__Task instructions__. Wherever the word "document" turns up in a line of the entries, copy that line.

__Source data__.
(** * Game_Tracker: the classifier, the session tracker and its persistence

    A shallow embedding of [main.py] (class [GameTracker]) and the
    properties of its specification.

    Modelling conventions.
    - A Python [str] is the list of its Unicode code points ([list N]).
      [lit] turns an ASCII literal of the source into such a list.
    - Python numbers (the [float] instants of [time.time()], the durations,
      the numbers of the JSON document) are exact integers ([Z]), counted in
      seconds; rounding of binary floating point is not modelled. A number
      of the model stands for a number that a [float] can hold: where
      Python has to turn an integer into a [float] ([int + float],
      [int / int]) and the integer is beyond the range of floats it raises
      [OverflowError], which the model has not. The statements on the
      report of [show_stats] and on what a whole run from a backing file
      leaves carry the condition [store_fits], under which no conversion
      of the program overflows.
    - A [dict] is a [gmap]; the document returned by [json.load] keeps the
      order of its members (a list of pairs), because [load_data] walks it
      in that order.
    - The tracker object, the backing file and the terminal are one state
      that every method threads; exceptions are outcomes that keep the state
      reached when they were raised. *)

From Stdlib Require Import ZArith NArith List Ascii String Lia Bool.
From stdpp Require Import base option list strings gmap fin_maps sorting lexico.
From Stdlib Require Import QArith.
Import ListNotations.

#[local] Open Scope Z_scope.
#[local] Set Warnings "-register-all".

(** ** Strings *)

Abbreviation pystr := (list N).

(** An ASCII literal of the source as a list of code points. *)
Fixpoint lit (s : string) : pystr :=
  match s with
  | EmptyString => []
  | String a r => N_of_ascii a :: lit r
  end.

(** [str.lower()] and [str.upper()] map the ASCII letters themselves; for any
    other code point CPython consults the Unicode character database, which
    is not part of the repository: it is an interface of the development.
    (A code point may map to several: U+00DF upper-cases to "SS".) *)
Class UnicodeData := {
  unicode_lower : N → list N;
  unicode_upper : N → list N
}.

Section Classifier.
Context {UD : UnicodeData}.

Definition lower_cp (c : N) : list N :=
  if ((65 <=? c) && (c <=? 90))%N then [(c + 32)%N]
  else if (c <? 128)%N then [c]
  else unicode_lower c.

Definition upper_cp (c : N) : list N :=
  if ((97 <=? c) && (c <=? 122))%N then [(c - 32)%N]
  else if (c <? 128)%N then [c]
  else unicode_upper c.

Definition str_lower (s : pystr) : pystr := flat_map lower_cp s.
Definition str_upper (s : pystr) : pystr := flat_map upper_cp s.

(** [k in s] on strings: [k] occurs in [s] as a contiguous run. *)
Fixpoint starts_with (k s : pystr) : bool :=
  match k, s with
  | [], _ => true
  | _ :: _, [] => false
  | a :: k', b :: s' => (a =? b)%N && starts_with k' s'
  end.

Fixpoint contains (k s : pystr) : bool :=
  starts_with k s ||
  match s with
  | [] => false
  | _ :: s' => contains k s'
  end.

__Exercise answer__.
      the numbers of the JSON document) are exact integers ([Z]), counted in
    - A [dict] is a [gmap]; the document returned by [json.load] keeps the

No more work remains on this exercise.